O encontro teve como oradores, entre outros, representantes dos agrupamentos de Escolas de Montijo e de Alcochete, elementos da PSP, da GNR, da Direção Geral de Saúde, das autarquias de Montijo e Alcochete, da secretaria de Estado da Educação e da Direção Geral de Saúde.
Nuno Canta, presidente da Câmara  do Montijo, esteve presente na iniciativa e reconheceu a importância da partilha de experiências para enfrentar os desafios que se impõem. “É urgente criar uma nova agenda para a educação pública. É um sentimento que trago da prioridade que temos dado à escola pública, da proximidade que temos tido com os pais, professores e alunos e das visitas que temos realizado a todas as escolas do concelho”, afirmou o autarca.
O presidente acrescentou que apesar do futuro da escola pública ser uma preocupação acredita que “o empenho e capacidade de inovação da comunidade educativa que temos presenciado permite aliar a minha preocupação a uma esperança no futuro”, sublinha Nuno Canta.
“No Montijo, as escolas, têm desenvolvido experiência que considero notáveis em que pais, professores e sociedade civil se empenham nas soluções paras as situações sociais e pedagógicas mais difíceis. São casos singulares com projetos de grande valia a que devemos dar a necessária notoriedade”, explicou o autarca.
Marta Alves, diretora do Cenforma (centro de formação do Montijo e Alcochete) referiu que o encontro teve por objetivo “ver e ouvir o que é feito hoje nas nossas escolas, nos centros de saúde, nas esquadras de polícia e segurança pública, nos postos da GNR, a nível dos programas de educação para a saúde”.

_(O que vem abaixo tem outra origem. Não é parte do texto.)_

(* ===== verification/OrderBook.v ===== *)
(** * Theorems on the public order book

    On [OrderBookModel]: the levels keep their shape under every change, they are the sums
    of the resting orders (and what they hold more than that), and a client that applies
    the published messages, whatever is lost, repeated or reordered, shows the book the
    server published under its number. *)
From stdpp Require Import base gmap strings list fin_maps sorting relations.
From Stdlib Require Import ZArith Lia.
From S2P Require Import Prelude Money SettlementModel OrderBookModel.
Local Open Scope Z_scope.

(** ** Sorting and deduplication *)
Lemma sort_by_sorted {A} (le : A → A → bool) l :
  (∀ a b, le a b = true ∨ le b a = true) → (∀ a b c, le a b = true → le b c = true → le a c = true) →
  StronglySorted (λ a b, le a b = true) (sort_by le l).
Proof.
  intros Htot Htrans. induction l as [|x l IH]; [constructor|]. simpl.
  induction IH as [|y s Hs IHs Hy]; simpl; [by repeat constructor|].
  destruct (le x y) eqn:E.
  - constructor; [by constructor|]. constructor; [done|].
    eapply Forall_impl; [exact Hy|]. intros z Hz. by apply Htrans with y.
  - constructor; [done|]. rewrite sort_insert_Permutation. constructor; [|done].
    by destruct (Htot x y) as [?|?]; [congruence|].
Qed.

Lemma dedup_by_spec (seen l : list string) :
  NoDup (dedup_by id seen l) ∧ ∀ k, k ∈ dedup_by id seen l ↔ k ∈ l ∧ k ∉ seen.
Proof.
  revert seen. induction l as [|x l IH]; intros seen; simpl.
  { split; [constructor|]. set_solver. }
  case_bool_decide as Hx.
  - destruct (IH seen) as [Hn Hin]. split; [done|]. intros k. rewrite Hin, elem_of_cons.
    split; [tauto|]. by intros [[->|?] ?].
  - destruct (IH (x :: seen)) as [Hn Hin]. split.
    + constructor; [|done]. rewrite Hin. set_solver.
    + intros k. rewrite !elem_of_cons, Hin, elem_of_cons.
      destruct (decide (k = x)) as [->|]; tauto.
Qed.

(** ** Levels *)
Definition keys (m : book_levels) : list string := fst <$> m.

Lemma map_get_cons k k' v m :
  map_get k ((k', v) :: m) = if String.eqb k' k then Some v else map_get k m.
Proof. unfold map_get. simpl. by destruct (String.eqb k' k). Qed.

Lemma map_get_set k k' v m :
  map_get k (map_set k' v m) = if String.eqb k' k then Some v else map_get k m.
Proof.
  induction m as [|[k1 v1] m IH]; simpl.
  - rewrite map_get_cons. done.
  - destruct (String.eqb_spec k1 k') as [->|Hne]; rewrite !map_get_cons.
    + by destruct (String.eqb k' k).
    + rewrite IH. destruct (String.eqb_spec k1 k) as [->|]; [|done].
      by rewrite (proj2 (String.eqb_neq k' k)).
Qed.

Lemma map_get_delete k k' m :
  map_get k (map_delete k' m) = if String.eqb k' k then None else map_get k m.
Proof.
  unfold map_delete. induction m as [|[k1 v1] m IH]; [by destruct (String.eqb k' k)|].
  rewrite filter_cons. simpl. destruct (decide (k1 ≠ k')) as [Hne|Heq].
  - rewrite !map_get_cons, IH. destruct (String.eqb_spec k1 k) as [->|]; [|done].
    by rewrite (proj2 (String.eqb_neq k' k)).
  - apply dec_stable in Heq as ->. rewrite IH, map_get_cons. by destruct (String.eqb k' k).
Qed.

Lemma map_set_keys k v m : ∀ x, x ∈ keys (map_set k v m) ↔ x = k ∨ x ∈ keys m.
Proof.
  intros x. induction m as [|[k1 v1] m IH]; simpl; [set_solver|].
  destruct (String.eqb_spec k1 k) as [->|]; simpl; rewrite !elem_of_cons; [tauto|].
  rewrite IH. tauto.
Qed.

Lemma map_set_NoDup k v m : NoDup (keys m) → NoDup (keys (map_set k v m)).
Proof.
  induction m as [|[k1 v1] m IH]; simpl; [intros _; repeat constructor; set_solver|].
  intros [Hk1 Hm]%NoDup_cons. destruct (String.eqb_spec k1 k) as [->|Hne]; simpl.
  - by constructor.
  - constructor; [|by apply IH]. change (k1 ∉ keys (map_set k v m)). rewrite map_set_keys. tauto.
Qed.

Lemma map_delete_NoDup k m : NoDup (keys m) → NoDup (keys (map_delete k m)).
Proof.
  unfold map_delete. induction m as [|[k1 v1] m IH]; [done|]. intros [Hk1 Hm]%NoDup_cons.
  rewrite filter_cons. simpl. case_decide; [|by apply IH]. simpl. constructor; [|by apply IH].
  intros Hin. apply Hk1. apply list_elem_of_fmap in Hin as (y & -> & Hy).
  apply list_elem_of_filter in Hy as [_ Hy]. apply list_elem_of_fmap. by exists y.
Qed.

Lemma map_get_elem k v m : NoDup (keys m) → map_get k m = Some v ↔ (k, v) ∈ m.
Proof.
  induction m as [|[k1 v1] m IH]; simpl; [intros _; unfold map_get; set_solver|].
  intros [Hk1 Hm]%NoDup_cons. rewrite map_get_cons, elem_of_cons.
  destruct (String.eqb_spec k1 k) as [->|Hne].
  - split; [intros [= ->]; by left|]. intros [[= ->]|Hin]; [done|].
    destruct Hk1. apply list_elem_of_fmap. by exists (k, v).
  - rewrite IH by done. split; [by right|]. intros [[= -> ->]|]; done.
Qed.

Lemma map_get_None k m : map_get k m = None ↔ k ∉ keys m.
Proof.
  induction m as [|[k1 v1] m IH]; simpl; [set_solver|].
  rewrite map_get_cons, elem_of_cons. destruct (String.eqb_spec k1 k) as [->|Hne]; [|].
  - split; [done|tauto].
  - rewrite IH. split; [|tauto]. intros Hn [->|?]; done.
Qed.

(** Maps with the same entries are permutations of each other. *)
Lemma map_get_ext m1 m2 :
  NoDup (keys m1) → NoDup (keys m2) → (∀ k, map_get k m1 = map_get k m2) → m1 ≡ₚ m2.
Proof.
  intros H1 H2 Heq. apply NoDup_Permutation; [by eapply NoDup_fmap_1|by eapply NoDup_fmap_1|].
  intros [k v]. rewrite <- !map_get_elem by done. by rewrite Heq.
Qed.

Lemma map_get_Permutation k m1 m2 : NoDup (keys m1) → m1 ≡ₚ m2 → map_get k m1 = map_get k m2.
Proof.
  intros H1 Hp. assert (NoDup (keys m2)) as H2 by (unfold keys in *; by rewrite <- Hp).
  destruct (map_get k m1) as [v|] eqn:E.
  - symmetry. apply map_get_elem; [done|]. rewrite <- Hp. by apply map_get_elem.
  - symmetry. apply map_get_None. unfold keys. rewrite <- Hp. by apply map_get_None.
Qed.
(* ===== verification/AuthModel.v ===== *)
(** * Signing in: definitions

    One-time codes ([services/otp.service.ts] and the reset codes of
    [services/auth.service.ts]), sessions and the lock of an account
    ([services/session.service.ts]), the routes of [routes/auth.fastify.ts] that open, renew
    and close sessions, and [app.authenticate] of [server.ts]. Requests run beside each other
    and Redis may fail at any statement, so they are threads. Three things are recorded
    that no table holds: every code ever created ([ad_codes]), every code that a request
    presented to be compared, with the clock it was judged by ([ad_presented]), and how a
    session or a login token came to be ([origin], [lt_first], [lt_proofs]). No operation
    reads them, but the uuid of a new code is its number in [ad_codes], for an id no other
    row has had. Request bodies
    that do not match the JSON schema of their route are [FST_ERR_VALIDATION]; the rate
    limits before the routes are left out. *)
From stdpp Require Import base gmap strings list fin_maps.
From Stdlib Require Import ZArith Lia Ascii.
From S2P Require Import Prelude Threads Halt SettlementModel.
Local Open Scope Z_scope.

(** What node's crypto, bcrypt and the TOTP library compute. *)
Class AuthCrypto := {
  (** [createHmac('sha256', salt).update(otp).digest('hex')] *)
  hmac_sha256 : string → string → string;
  (** [pbkdf2Sync(otp, salt, 10000, 64, 'sha512').toString('hex')] *)
  pbkdf2_sha512 : string → string → string;
  (** [bcrypt.hash(password, salt)] *)
  bcrypt_hash : string → string → string;
  (** decrypting the stored secret and [totp.validate({ token, window: 1 }) !== null], at a time *)
  totp_valid : string → string → Z → bool;
}.

(** ** Tables *)
Inductive otp_type := Email | Phone | PasswordReset.
#[export] Instance otp_type_eq_dec : EqDecision otp_type.
Proof. solve_decision. Defined.
#[export] Instance otp_type_countable : Countable otp_type.
Proof.
  refine (inj_countable' (λ t, match t with Email => 0%nat | Phone => 1%nat | PasswordReset => 2%nat end)
            (λ n, match n with 0%nat => Email | 1%nat => Phone | _ => PasswordReset end) _).
  by intros [].
Defined.
(** The codes of a type and identifier; also the Redis key [otp:type:identifier]. *)
Notation otp_key := (otp_type * string)%type.

(** [otp_verifications], in the order of [created_at] *)
Record otp_row := OtpRow {
  or_id : nat; or_user : option string; or_key : otp_key; or_hash : string; or_salt : string;
  or_attempts : Z; or_max : Z; or_expires : Z; or_verified : option Z;
}.
Record cached_otp := CachedOtp { co_hash : string; co_salt : string; co_attempts : Z; co_expires : Z }.

Record auth_user := AuthUser {
  au_id : string; au_email : string; au_phone : option string; au_status : string;
  au_email_verified : bool; au_phone_verified : bool; au_password : option string;
  au_failed : Z; au_locked : option Z; au_sms_auth : bool; au_email_auth : bool;
  au_totp : bool; au_totp_secret : option string; au_deleted : bool;
}.

(** A code that was presented for an identifier, with the clock when it was accepted. *)
Record code_claim := Claim { cl_key : otp_key; cl_code : string; cl_time : Z }.
(** A verified step of a login: ['sms'], ['email'] or ['2fa'], its code and the clock. *)
Record step_proof := StepProof { sp_step : string; sp_code : string; sp_time : Z }.

(** The select that found the user of a login: with the columns of the second factors,
    without them, or by the last ten digits of the phone. *)
Inductive login_select := FullSelect | MinimalSelect | DigitsSelect.

Inductive origin :=
  | ByVerifyOtp (c : code_claim)
  | BySignup (k : otp_key)
  | ByLogin (sel : login_select) (c : code_claim)
  | BySteps (sel : login_select) (c : code_claim) (proofs : list step_proof)
  | ByRefresh (old : string).

(** [user_sessions] *)
Record session := Session { se_user : string; se_active : bool; se_expires : Z; se_origin : origin }.
(** The value of [session:id]; the routes that write it themselves leave [expiresAt] out. *)
Record cached_session := CachedSession { cs_user : string; cs_active : bool; cs_expires : option Z }.
Lemma auth_env_ok d d' : auth_ok d → auth_env d d' → auth_ok d' ∧ auth_step d d'.
Proof.
  intros Hd He. destruct He as [n d Hn|k d|sid d|x d|id st ev pv pw fl lk d d' Hrun].
  - assert (auth_step d (set_now (ad_now d + n) d)) as Hs by (split; simpl; [lia|done|done|done|eauto|eauto 10]).
    apply auth_ok_next; simpl; eauto 6. apply Hd.
  - apply auth_ok_next; simpl; eauto 6; [by apply step_same| |apply Hd]. intros k' c Hk. left. by apply lookup_delete_Some in Hk as [_ ?].
  - apply auth_ok_next; simpl; eauto 6; [by apply step_same|apply Hd].
  - apply auth_ok_next; simpl; eauto 6; [by apply step_same| |apply Hd]. intros y Hy. left. set_solver.
  - injection Hrun as <-. destruct (static_map (λ u, String.eqb (au_id u) id) (user_with st ev pv pw fl lk) (ad_users d)) as [Hst Hid]; [done|].
    apply auth_ok_next; simpl; eauto 6; [|by rewrite Hid; apply Hd]. split; simpl; rewrite ?Hst; [done|done|done|done|eauto|eauto 10].
Qed.

Lemma auth_starts_safe d t : auth_ok d → auth_starts d t → safe auth_ok auth_step t (λ _ _, True) d.
Proof.
  intros Hd Hs. assert (∀ P (t : thread auth_db auth_reply), P d → yields P t any → safe auth_ok auth_step t (λ _ _, True) d) as Hy.
  { intros P t' Hp Ht. eapply safe_mono; [|by apply Ht]. done. }
  destruct Hs; [..|by eapply Hy, yields_refresh| | | | |];
    (eapply (Hy (λ _, True)); [done|]);
    first [apply yields_send_otp|apply yields_verify_otp|apply yields_signup|apply yields_login|apply yields_verify_step
          |apply yields_resend_otp|apply yields_authenticate|apply yields_logout|apply yields_logout_all_other
          |apply yields_reset_request|apply yields_password_reset].
Qed.

(** No codes, sessions and tokens yet; every user has its own id. *)
Record auth_fresh (d : auth_db) : Prop := {
  fr_otps : ad_otps d = []; fr_codes : ad_codes d = []; fr_cache : ad_otp_cache d = ∅; fr_flags : ad_flags d = ∅;
  fr_sessions : ad_sessions d = ∅; fr_tokens : ad_tokens d = ∅; fr_ids : NoDup (au_id <$> ad_users d);
}.
Lemma auth_fresh_ok d : auth_fresh d → auth_ok d.
Proof.
  intros [Ho Hc Hca Hf Hs Ht Hi]. split; rewrite ?Ho, ?Hc, ?Hca, ?Hf, ?Hs, ?Ht; try done.
  - intros r Hr. by apply not_elem_of_nil in Hr.
Qed.
Lemma auth_runs_ok d0 d ts : auth_fresh d0 → rtc auth_pool (d0, []) (d, ts) → auth_ok d.
Proof.
  intros Hf Hrun. assert (all_safe auth_ok auth_step (d, ts)) as [Hd _]; [|done].
  apply (pool_safe _ _ (@reflexivity _ auth_step _) (@transitivity _ auth_step _) auth_env auth_starts (d0, []) (d, ts)).
  - apply auth_env_ok.
  - apply auth_starts_safe.
  - done.
  - split; [by apply auth_fresh_ok|constructor].
Qed.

De acordo com a directora,  este é “um trabalho profundo muito importante para a boa formação dos nossos jovens e que não se vê, pois é realizado, discretamente, nos bastidores por uma esquipa de profissionais empenhados. Não se vê, mas tem um efeito, a longo prazo, com imensa relevância”, afirmou Marta Alves.
O VI Encontro de Professores e Educadores de Montijo culminou com uma palestra proferida por Luís Neto do Instituto Superior de Ciências Sociais e Políticas da Universidade de Lisboa, sobre “Bem-estar emocional e aprendizagem”.